O rap evolui, e ainda bem. Afinal, como eu comecei por explicar, cada um canta aquilo que vive, e é assim que se canta melhor. Os “restantes”, que acompanharam a passagem dos tempos, apreciam, cada um à sua maneira, a beleza que nasce nas variações e hip-hop e no florescimento de novas experiências, novas misturas, novos contextos. Porque é o contexto que mais importa: “para onde vou, com que estive, com quem estou, de quem fui, de quem sou”, como já os Dealema diziam. No hip-hop, e na música em geral, nada é intocável. Tudo se pode misturar e cruzar, passar a novidade, tocar pessoas diferentes. As batidas vêm e vão. O orgulho de pertencer ao movimento é uma constante. E daí, há mau rap e bom rap? Revolução versus Fama, Luta versus Status. Boombap versus Trap, Velha Escola versus Nova Escola. Será que estas discussões beneficiam alguém? É importante não confundir o conceito de conteúdo e forma. É importante apreciar o hip-hop no seu estado mais natural, seja sobre uma beat trap ou boombap. E é importante apreciar a mensagem de revolução que nos é transmitida, mas ainda mais importante manter o apreço que se tem pela mensagem de rebeldia face aos problemas da sociedade e do sistema. E é importante saber também que o rap espampanante, “javardo” (como já ouvi dizer) e virado para a ascensão à fama e vida de excessos é também rap, e está já vincado no movimento – sempre seguindo o exemplo dos states, afinal, em Portugal tudo chega com atraso.

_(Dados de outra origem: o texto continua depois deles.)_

(* ===== verification/DecExamples.v ===== *)
(** * A concrete history of the Decision service

    A new service evaluates a request, the decision is confirmed, a ticket is
    admitted; the states of the witnesses. *)

From stdpp Require Import relations.
From S2P Require Import Prelude GoStrings Sha256 GoTime GoJson DecTypes DecJson DecPolicy.
From S2P Require Import DecContracts DecKernel DecRuntime DecAdmission DecPending DecApproval.
From S2P Require Import DecFrame DecInvariant DecTrace.
#[local] Open Scope Z_scope.

#[export] Existing Instance InMemoryFeatureSignalContractStore.

Definition dec_cfg : Config :=
  mk_Config ∅ ∅ 0 0 "" 0 ∅ [] ∅ 0 0 "" 0 0 0 0 0 false.

Definition dec_t0 : time := unix_epoch + 1700000000 * Second.

Definition d0 : Service := Eval vm_compute in initial dec_cfg dec_t0 (no_snapshot : Snapshot).

Definition dec_frozen : FrozenInput := mk_FrozenInput "ctx" "policy" "snap" "route" "quota" "sched".

Definition dec_q : RuntimeDecisionRequest := {|
  q_RequestID := "req-1"; q_TraceID := ""; q_TenantID := "tenant"; q_WorkflowID := "wf";
  q_RunID := "run-1"; q_StepID := "step-1"; q_RiskTier := "low"; q_EffectType := "write";
  q_DecisionGraphID := ""; q_ParentDecisionNodeIDs := []; q_ApprovalSystemAvailable := true;
  q_Freeze := mk_FreezeLayer dec_frozen []; q_Phase := ""; q_PolicyEngineAvailable := None;
  q_EvidenceFingerprint := ""; q_AttemptIndex := 1; q_DCUInput := mk_DCUInput 1 1 0 0;
  q_FeatureVersion := "v1"; q_FeatureSchemaVersion := ""; q_FeatureEvidenceRef := "ev";
  q_FeatureProducerID := "prod"; q_FeatureFreshnessMS := 0; q_FeatureTTLMS := 0;
  q_FeatureDriftScore := fzero; q_FeatureContractScope := mk_ScopeRef "" "" "";
  q_FeatureContractHashPin := "" |}.

Definition d1_full : Service * RuntimeDecisionResponse := Eval vm_compute in
  EvaluateRuntime d0 dec_q (dec_t0 + Second).
Definition d1 : Service := Eval vm_compute in d1_full.1.
Definition r1 : RuntimeDecisionResponse := Eval vm_compute in d1_full.2.
Definition id1 : string := Eval vm_compute in r_DecisionID r1.

Definition dec_confirm : ConfirmRunAdvanceRequest :=
  mk_ConfirmRunAdvanceRequest id1 "run-1" "step-1" 1 "PRE_TOOL" "" true.
Definition d2 : Service := Eval vm_compute in (ConfirmRunAdvance d1 dec_confirm (dec_t0 + 2 * Second)).1.

Definition dec_sched : ScheduleAdmissionRequest :=
  mk_ScheduleAdmissionRequest "req-2" "run-1" "step-1" "tenant" "low" "p1"
    (Some {[ "cpu" := float_of_Z 2 ]}) (Some {[ "cpu" := float_of_Z 4 ]}) false false.
Definition d3_full : Service * ScheduleAdmissionResponse := Eval vm_compute in
  EvaluateScheduleAdmission d2 dec_sched (dec_t0 + 3 * Second).
Definition d3 : Service := Eval vm_compute in d3_full.1.

Lemma dec_step (c : call unit) s s' : (exec c (s, tt)).1 = s' -> exec c (s, tt) = (s', tt).
Proof. destruct (exec c (s, tt)) as [x []]. by intros <-. Qed.

Lemma dec_reach_step (c : call unit) s s' : reach (Env := unit) s -> (exec c (s, tt)).1 = s' ->
  reach (Env := unit) s'.
Proof.
  intros (MR & CS & cfg & now & st & e1 & e2 & Hs) E. exists MR, CS, cfg, now, st, e1, tt.
  eapply rtc_r; [exact Hs|]. destruct e2. rewrite <- (dec_step c s s' E). apply step_call.
Qed.

Lemma d0_reach : reach (Env := unit) d0.
Proof.
  exists canonical_range, InMemoryFeatureSignalContractStore, dec_cfg, dec_t0, no_snapshot, tt, tt.
  match goal with |- steps (?x, _) _ => replace x with d0; [apply rtc_refl|] end.
  vm_compute. reflexivity.
Qed.
Lemma d1_reach : reach (Env := unit) d1.
Proof. apply (dec_reach_step (CallEvaluate dec_q (dec_t0 + Second)) d0); [apply d0_reach|]. vm_compute. reflexivity. Qed.
Lemma d2_reach : reach (Env := unit) d2.
Proof. apply (dec_reach_step (CallConfirm dec_confirm (dec_t0 + 2 * Second)) d1); [apply d1_reach|]. vm_compute. reflexivity. Qed.
Lemma d3_reach : reach (Env := unit) d3.
Proof. apply (dec_reach_step (CallSchedule dec_sched (dec_t0 + 3 * Second)) d2); [apply d2_reach|]. vm_compute. reflexivity. Qed.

O hip-hop tuga está vivo. Metam os braços no ar, levantem-se do sofá, vão para a rua partilhar melodias em forma de rap, mostrem aos vossos pais, irmãos, amigos. Façam parte deste movimento que nunca deixa ninguém de fora, independentemente do que preferirem ouvir. Critiquem o que têm a criticar. Formem a vossa opinião. E ouçam com o coração.